Portola Valley schools parcel tax passes
Original post made on May 8, 2013
Read the full story here Web Link posted Tuesday, May 7, 2013, 8:47 PM
on May 8, 2013 at 9:00 am
It's almost mind boggling to me that 2/3 of the residents of Portola Valley do not believe in accountability. I am so sick of the the additional parcel taxes for school related expenses. The fact that PV Schools spends twice the state average per student is disturbing. And the fact that the Las Lomitas School District spends $5,000 less per student and gets slightly better state test results is amazing. What are we thinking? Is the administration just that bad? Is it the teachers? I think there are quite a few residents and possibly school officials who just don't want to admit that money is not the quite the whole problem in the PV school district -- it's the parents. Public education is never going to be the same quality level of private education, and you can keep throwing money at the problem -- not your own individual money, but all of our money, by forcing more taxes down our throats; however, you still end up with something slightly less. Throw in the lack of accountability, the fact that parents but into the school administration's business decisions and you have a powder keg of problems that have nothing to do with parcel taxes and everything to do with an overhaul of the politics of PV Parents and PV Schools.
on May 8, 2013 at 10:15 am
It seems inappropriate to allow some PV property owners -- many of whom are quite well-off and already pay a fraction of the property taxes paid by newer owners by virtue of Prop 13 -- to vote for this forced contribution by others, while preserving an "opt out" for themselves.

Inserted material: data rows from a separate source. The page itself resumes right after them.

(* ===== verification/ServerLedger.v ===== *)
(** * ServerLedger: where every command index is

    The accounting invariant of the command plane.  An index the server hands out
    stands in exactly one place: in the pending queue, in the motion executing
    (with the moves blended into it), among the tool stops, or, once, among the
    COMPLETE pushes sent.  [sound c d a s] is the invariant inside a handler, while
    the indices [d] have been dropped and not yet spoken for and those of [a]
    counted as finished and not yet pushed; between events both are empty.
    [c] is the part of the state the admission of commands reads, which most handlers
    leave alone. *)
From Stdlib Require Import Sorted.
From stdpp Require Import gmap list_numbers.
From S2P Require Import Prelude F64 Wire Enums Command CommandCodec Chunk WireError BusTypes Ring RtState ServerGate ServerTypes ServerQueue ServerDispatch.

(** ** Occurrences *)

Definition occ (i : Z) (l : list Z) : nat := count_occ Z.eq_dec l i.

Arguments occ : simpl never.

Lemma occ_nil i : occ i [] = 0%nat.
Proof. done. Qed.

Lemma occ_cons i x l : occ i (x :: l) = ((if (x =? i)%Z then 1 else 0) + occ i l)%nat.
Proof.
  unfold occ. cbn. destruct (Z.eq_dec x i) as [->|H].
  - by rewrite Z.eqb_refl.
  - by rewrite (proj2 (Z.eqb_neq x i) H).
Qed.

Lemma occ_app i l1 l2 : occ i (l1 ++ l2) = (occ i l1 + occ i l2)%nat.
Proof. apply count_occ_app. Qed.

Lemma occ_in i l : (0 < occ i l)%nat <-> In i l.
Proof. symmetry. apply (count_occ_In Z.eq_dec). Qed.

Lemma occ_nodup l : (forall i, (occ i l <= 1)%nat) -> List.NoDup l.
Proof. apply (NoDup_count_occ Z.eq_dec). Qed.

(** Counting closes what the splitting of lists leaves. *)
Ltac count :=
  intros;
  repeat match goal with
  | H : forall i : Z, _ = _ |- context [occ ?i _] => specialize (H i)
  end;
  rewrite ?occ_app, ?occ_cons, ?occ_nil in *; try lia.

(** ** The ledger *)

Definition completion (o : Out) : option Z :=
  match o with O_Reply _ (R_Complete index _ _ _) => Some index | _ => None end.

(** The indices of the COMPLETE pushes, in the order they were sent. *)
Definition completions (s : Server) : list Z := omap completion (s_out s).

Definition executing_indices (s : Server) : list Z :=
  match s_executing s with Some ex => ex_index ex :: map fst (ex_blended ex) | None => [] end.

(** The accepted commands that have not finished. *)
Definition live (s : Server) : list Z :=
  executing_indices s ++ map pd_index (s_pending s) ++ map tst_index (s_tool_stops s).

(** What the admission of commands reads: the next index, the keys known, the
    e-stop latch, the transfers under way and the clock. *)
Record Frame := mkFrame {
  fr_next : Z;
  fr_dedup : Dedup;
  fr_latched : bool;
  fr_reassembler : Reassembler;
  fr_now : Z;
}.

Definition frame (s : Server) : Frame :=
  mkFrame (s_next_index s) (s_dedup s) (s_estop_latched s) (s_reassembler s) (s_now s).

Record Ledger := mkLedger {
  lg_frame : Frame;
  lg_accepted : Z;
  lg_pending : list Z;
  lg_planning : option Z;
  lg_exec : list Z;
  lg_stops : list Z;
  lg_completed : Z;
  lg_finished : gset Z;
  lg_done : list Z;
  lg_capacity : nat;
}.

Definition ledger (s : Server) : Ledger :=
  mkLedger (frame s) (s_accepted_index s) (map pd_index (s_pending s)) (s_planning s)
    (executing_indices s) (map tst_index (s_tool_stops s)) (s_completed_index s) (s_finished s)
    (completions s) (cfg_queue_capacity (s_cfg s)).

Abbreviation lg_next L := (fr_next (lg_frame L)).

(** The invariant of a ledger whose frame is [c]. *)
Record ledger_ok (c : Frame) (d a : list Z) (L : Ledger) : Prop := {
  lo_frame : lg_frame L = c;
  lo_part : forall i,
    (occ i (lg_exec L) + occ i (lg_pending L) + occ i (lg_stops L) + occ i d + occ i a + occ i (lg_done L)
     = if ((1 <=? i) && (i <? lg_next L))%Z then 1 else 0)%nat;
  lo_next : 1 <= lg_next L;
  lo_accepted : lg_accepted L = if lg_next L =? 1 then -1 else lg_next L - 1;
  lo_sorted : StronglySorted Z.lt (lg_exec L ++ lg_pending L);
  lo_planning : forall i, lg_planning L = Some i -> lg_exec L = [] /\ head (lg_pending L) = Some i;
  lo_mark : lg_completed L = -1 \/ 1 <= lg_completed L;
  lo_finished : forall i, i ∈ lg_finished L -> Z.max 0 (lg_completed L) + 1 < i;
  lo_advanced : forall i,
    (0 < occ i a + occ i (lg_done L))%nat <-> 1 <= i <= lg_completed L \/ i ∈ lg_finished L;
  lo_capacity : (length (lg_pending L) <= lg_capacity L)%nat;
}.

Definition sound (c : Frame) (d a : list Z) (s : Server) : Prop := ledger_ok c d a (ledger s).

(** A function that leaves the ledger alone keeps the invariant. *)
Lemma sound_same c d a s s' : ledger s' = ledger s -> sound c d a s -> sound c d a s'.
Proof. unfold sound. by intros ->. Qed.

Lemma ledger_emit o s : completion o = None -> ledger (emit o s) = ledger s.
Proof.
  intros H. unfold ledger, completions, executing_indices. cbn. rewrite omap_app. cbn. rewrite H.
  by rewrite app_nil_r.
Qed.

Lemma sound_emit c d a o s : completion o = None -> sound c d a s -> sound c d a (emit o s).
Proof. intros. by eapply sound_same; [apply ledger_emit|]. Qed.

(** The dropped and the counted indices in another order. *)
Lemma sound_counts c d a d' a' s :
  (forall i, occ i d' = occ i d) -> (forall i, occ i a' = occ i a) -> sound c d a s -> sound c d' a' s.
Proof.
  intros Hd Ha [H0 H1 H2 H3 H4 H5 H6 H7 H8 H9]. constructor; auto; intros i.
  - rewrite Hd, Ha. apply H1.
  - rewrite Ha. apply H8.
Qed.

(** ** The high-water mark *)

Lemma advance_go_spec fuel : forall next c (f : gset Z),
  (size f <= fuel)%nat -> (forall i, i ∈ f -> next <= i) -> c < next ->
  let '(c', f') := advance_go fuel next c f in
  (c' = c /\ f' = f /\ next ∉ f) \/
  (next <= c' /\ (forall i, i ∈ f <-> next <= i <= c' \/ i ∈ f') /\ (forall i, i ∈ f' -> c' + 1 < i)).
Proof.
  induction fuel as [|fuel IH]; intros next c f Hs Hf Hc; cbn [advance_go].
  { left. split_and!; [done..|]. assert (f ≡ ∅) as -> by (apply size_empty_inv; lia). apply not_elem_of_empty. }
  case_bool_decide as Hn; [|by left].
  assert (size (f ∖ {[next]}) < size f)%nat as Hlt.
  { rewrite size_difference by (apply singleton_subseteq_l; done). rewrite size_singleton.
    assert (size f <> 0%nat); [|lia]. intros E. apply size_empty_inv in E.
    apply (E next), not_elem_of_empty in Hn. done. }
  specialize (IH (next + 1) next (f ∖ {[next]})).
  destruct (advance_go fuel (next + 1) next (f ∖ {[next]})) as [c' f'].
  right. destruct IH as [(-> & -> & Hno)|(Hle & Hiff & Hgt)]; [lia| |lia| |].
  { intros i [Hi1 Hi2]%elem_of_difference. apply Hf in Hi1. rewrite elem_of_singleton in Hi2. lia. }
  - split_and!; [lia| |].
    + intros i. rewrite elem_of_difference, elem_of_singleton. split; [|intros [Hi|[Hi _]]; [|done]].
      * intros Hi. destruct (decide (i = next)); [left; lia|by right].
      * by assert (i = next) as -> by lia.
    + intros i [Hi1 Hi2]%elem_of_difference. rewrite elem_of_singleton in Hi2.
      pose proof (Hf _ Hi1). assert (i <> next + 1); [|lia]. intros ->. apply Hno.
      apply elem_of_difference. by rewrite elem_of_singleton.
  - split_and!; [lia| |done]. intros i. specialize (Hiff i).
    rewrite elem_of_difference, elem_of_singleton in Hiff.
    destruct (decide (i = next)) as [->|Hne]; [split; [left; lia|done]|].
    split; [intros Hi; destruct (proj1 Hiff (conj Hi Hne)); [left; lia|by right]|].
    intros [Hi|Hi]; [|by apply Hiff; right]. apply Hiff. left. lia.
Qed.

(** The moves of the ledger: counting an index as finished, pushing its COMPLETE,
    taking the queue's front or the motion out, letting a command in. *)
Definition lg_advance (i : Z) (L : Ledger) : Ledger :=
  let f := {[i]} ∪ lg_finished L in
  let next := if lg_completed L <? 0 then FIRST_COMMAND_INDEX else lg_completed L + 1 in
  let '(c, f) := advance_go (size f) next (lg_completed L) f in
  mkLedger (lg_frame L) (lg_accepted L) (lg_pending L) (lg_planning L) (lg_exec L) (lg_stops L) c f
    (lg_done L) (lg_capacity L).

Definition lg_push (i : Z) (L : Ledger) : Ledger :=
  mkLedger (lg_frame L) (lg_accepted L) (lg_pending L) (lg_planning L) (lg_exec L) (lg_stops L)
    (lg_completed L) (lg_finished L) (lg_done L ++ [i]) (lg_capacity L).

Definition lg_queues (exec pending : list Z) (planning : option Z) (stops : list Z) (L : Ledger) : Ledger :=
  mkLedger (lg_frame L) (lg_accepted L) pending planning exec stops (lg_completed L) (lg_finished L)
    (lg_done L) (lg_capacity L).

(** The frame with a command admitted under a key. *)
Definition admission (key : Z) (c : Frame) : Frame :=
  mkFrame (fr_next c + 1) (dedup_insert key (fr_next c) (fr_dedup c)) (fr_latched c) (fr_reassembler c)
    (fr_now c).

Definition lg_allocate (key : Z) (L : Ledger) : Ledger :=
  mkLedger (admission key (lg_frame L)) (lg_next L) (lg_pending L) (lg_planning L) (lg_exec L) (lg_stops L)
    (lg_completed L) (lg_finished L) (lg_done L) (lg_capacity L).

(** An index in a list of the partition was handed out. *)
Lemma part_range c d a L i : ledger_ok c d a L ->
  (0 < occ i (lg_exec L) + occ i (lg_pending L) + occ i (lg_stops L) + occ i d + occ i a + occ i (lg_done L))%nat ->
  1 <= i < lg_next L.
Proof.
  intros [_ H1 _ _ _ _ _ _ _ _]. rewrite H1.
  destruct (Z.leb_spec 1 i), (Z.ltb_spec i (lg_next L)); cbn; lia.
Qed.

(** Counting an index as finished moves it from the dropped to the counted. *)
Lemma ok_advance i c d a L : ledger_ok c (i :: d) a L -> ledger_ok c d (i :: a) (lg_advance i L).
Proof.
  intros Hok. pose proof Hok as [H0 H1 H2 H3 H4 H5 H6 H7 H8 H9]. unfold lg_advance.
  set (next := if lg_completed L <? 0 then _ else _).
  pose proof (H1 i) as Hi. rewrite occ_cons, Z.eqb_refl in Hi.
  assert (~ (1 <= i <= lg_completed L \/ i ∈ lg_finished L)) as Hnew.
  { rewrite <- H8. destruct ((1 <=? i) && (i <? lg_next L)); lia. }
  assert (1 <= i) as Hpos by (apply (part_range _ _ _ _ i Hok); rewrite occ_cons, Z.eqb_refl; lia).
  assert (next = Z.max 0 (lg_completed L) + 1) as Hnext.
  { unfold next, FIRST_COMMAND_INDEX. destruct (Z.ltb_spec (lg_completed L) 0); lia. }
  pose proof (advance_go_spec (size ({[i]} ∪ lg_finished L)) next (lg_completed L) ({[i]} ∪ lg_finished L)) as Hgo.
  destruct (advance_go _ _ _ _) as [c' f'].
  assert (forall j, j ∈ ({[i]} ∪ lg_finished L : gset Z) -> next <= j) as Hfin.
  { intros j [->%elem_of_singleton|Hj]%elem_of_union; [|specialize (H7 _ Hj)]; lia. }
  specialize (Hgo ltac:(lia) Hfin ltac:(lia)).
  assert (forall j, 1 <= j <= c' \/ j ∈ f' <-> j = i \/ 1 <= j <= lg_completed L \/ j ∈ lg_finished L) as Hset.
  { intros j. destruct Hgo as [(-> & -> & _)|(Hle & Hiff & _)].
    - rewrite elem_of_union, elem_of_singleton. tauto.
    - specialize (Hiff j). rewrite elem_of_union, elem_of_singleton in Hiff.
      split; intros Hj.
      + destruct (decide (1 <= j <= lg_completed L)); [tauto|].
        assert (next <= j <= c' \/ j ∈ f') as Hj' by (destruct Hj; [left; lia|by right]). tauto.
      + destruct (decide (1 <= j <= lg_completed L)); [left; lia|].
        assert (next <= j <= c' \/ j ∈ f') as [|]; [apply Hiff; tauto|left; lia|by right]. }
  constructor; cbn; auto.
  - intros j. specialize (H1 j). rewrite occ_cons in *. lia.
  - destruct Hgo as [(-> & _)|(Hle & _)]; [done|right; lia].
  - intros j Hj. destruct Hgo as [(-> & -> & Hno)|(Hle & _ & Hgt)]; [|specialize (Hgt _ Hj); lia].
    pose proof (Hfin _ Hj). assert (j <> next) by (by intros ->). lia.
  - intros j. rewrite Hset, occ_cons, <- H8. destruct (Z.eqb_spec i j); split; intros; try lia.
Qed.

Lemma ok_push i c d a L : ledger_ok c d (i :: a) L -> ledger_ok c d a (lg_push i L).
Proof.
  intros [H0 H1 H2 H3 H4 H5 H6 H7 H8 H9]. constructor; cbn; auto; intros j.
  - specialize (H1 j). rewrite occ_app, occ_cons, occ_nil in *. lia.
  - rewrite <- H8, occ_app, !occ_cons, occ_nil. lia.
Qed.

Lemma sublist_in {A} (l1 l2 : list A) x : l1 `sublist_of` l2 -> In x l1 -> In x l2.
Proof. induction 1; cbn; intuition. Qed.

Lemma StronglySorted_sublist {A} (R : A -> A -> Prop) l1 l2 :
  l1 `sublist_of` l2 -> StronglySorted R l2 -> StronglySorted R l1.
Proof.
  induction 1 as [|x l1 l2 Hl IH|x l1 l2 Hl IH]; intros Hs; [done|..]; inversion Hs as [|? ? Hs' Hf]; subst; auto.
  constructor; auto. apply List.Forall_forall. intros y Hy. eapply List.Forall_forall in Hf; [done|].
  by eapply sublist_in.
Qed.

(** Commands leave the queue, the motion and the stops, or move between them in
    order, and what left is among the dropped. *)
Lemma ok_queues exec pending planning stops c d' d a L :
  ledger_ok c d a L ->
  (forall i, (occ i exec + occ i pending + occ i stops + occ i d' =
              occ i (lg_exec L) + occ i (lg_pending L) + occ i (lg_stops L) + occ i d)%nat) ->
  exec ++ pending `sublist_of` lg_exec L ++ lg_pending L ->
  (forall i, planning = Some i -> exec = [] /\ head pending = Some i) ->
  (length pending <= length (lg_pending L))%nat ->
  ledger_ok c d' a (lg_queues exec pending planning stops L).
Proof.
  intros [H0 H1 H2 H3 H4 H5 H6 H7 H8 H9] Hc Hsub Hp Hl. constructor; cbn; auto; try lia.
  - intros i. rewrite <- H1. specialize (Hc i). lia.
  - by eapply StronglySorted_sublist.
Qed.

Lemma ok_allocate key c d a L :
  ledger_ok c d a L -> ledger_ok (admission key c) (lg_next L :: d) a (lg_allocate key L).
Proof.
  intros Hok. pose proof Hok as [H0 H1 H2 H3 H4 H5 H6 H7 H8 H9]. constructor; cbn; auto; try lia.
  - by rewrite H0.
  - intros i. specialize (H1 i). rewrite occ_cons.
    destruct (Z.eqb_spec (lg_next L) i) as [Heq|Hne].
    + rewrite <- Heq in *. rewrite Z.ltb_irrefl, andb_false_r in H1.
      destruct (Z.leb_spec 1 (lg_next L)), (Z.ltb_spec (lg_next L) (lg_next L + 1)); cbn; lia.
    + destruct (Z.leb_spec 1 i), (Z.ltb_spec i (lg_next L)), (Z.ltb_spec i (lg_next L + 1));
        cbn in *; lia.
  - destruct (Z.eqb_spec (lg_next L + 1) 1); lia.
Qed.

Lemma sorted_snoc l x : StronglySorted Z.lt l -> (forall y, In y l -> y < x) -> StronglySorted Z.lt (l ++ [x]).
Proof.
  induction 1 as [|y l Hs IH Hy]; intros Hx; cbn; [repeat constructor|].
  constructor; [apply IH; intros z Hz; apply Hx; by right|].
  apply List.Forall_app. split; [done|]. constructor; [apply Hx; by left|constructor].
Qed.

(** The newest command enters the queue, at the back. *)
Lemma ok_enqueue i c d a L :
  ledger_ok c (i :: d) a L -> i = lg_next L - 1 -> (length (lg_pending L) < lg_capacity L)%nat ->
  ledger_ok c d a (lg_queues (lg_exec L) (lg_pending L ++ [i]) (lg_planning L) (lg_stops L) L).
Proof.
  intros Hok Hi Hcap. pose proof Hok as [H0 H1 H2 H3 H4 H5 H6 H7 H8 H9]. constructor; cbn; auto.
  - intros j. specialize (H1 j). rewrite occ_app, occ_cons, occ_nil in *. lia.
  - rewrite app_assoc. apply sorted_snoc; [done|]. intros y Hy.
    assert (0 < occ y (lg_exec L) + occ y (lg_pending L))%nat as Ho.
    { rewrite <- occ_app. by apply occ_in. }
    assert (1 <= y < lg_next L) by (apply (part_range _ _ _ _ y Hok); lia).
    assert (y <> i); [|lia]. intros ->. specialize (H1 i). rewrite occ_cons, Z.eqb_refl in H1.
    destruct ((1 <=? i) && (i <? lg_next L)); lia.
  - intros j Hj. destruct (H5 j Hj) as [He Hh]. split; [done|]. by destruct (lg_pending L).
  - rewrite length_app. cbn. lia.
Qed.

(** The newest command enters the tool stops. *)
Lemma ok_add_stop i c d a L :
  ledger_ok c (i :: d) a L ->
  ledger_ok c d a (lg_queues (lg_exec L) (lg_pending L) (lg_planning L) (lg_stops L ++ [i]) L).
Proof.
  intros [H0 H1 H2 H3 H4 H5 H6 H7 H8 H9]. constructor; cbn; auto. intros j. specialize (H1 j).
  rewrite occ_app, occ_cons, occ_nil in *. lia.
Qed.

Assuming it is true that support for local schools (even if excessive) beneficially impacts property values, this creates a category of "free-riders."
Actually, it's more insidious: Those planning to "opt out" are incentivized to vote for an assessment which improves their own property values, knowing that they will benefit from something for which they do not have to pay.
-How many voted for this measure who plan to opt out?
-Would it have passed without these votes?
-To be consistent with the concept of equal protection (as well as basic fairness), shouldn't the measure be required to receive a 2/3 majority of those actually paying the tax?
-Are those opting out willing to have their names published? (Presumably fairly easily compiled from public records)
This would be a great topic for a follow-up article by the Almanac.
on May 8, 2013 at 2:53 pm
Sparty- while I hear your concerns about those voting for a tax who don't have to pay it, this is the tip of the iceberg of that phenomenon. Hundreds of thousands of Californians who don't pay state income tax voted to raise mine; same story at the Federal level. Voting for tax increases you won't have to deal with is an unfortunate trend.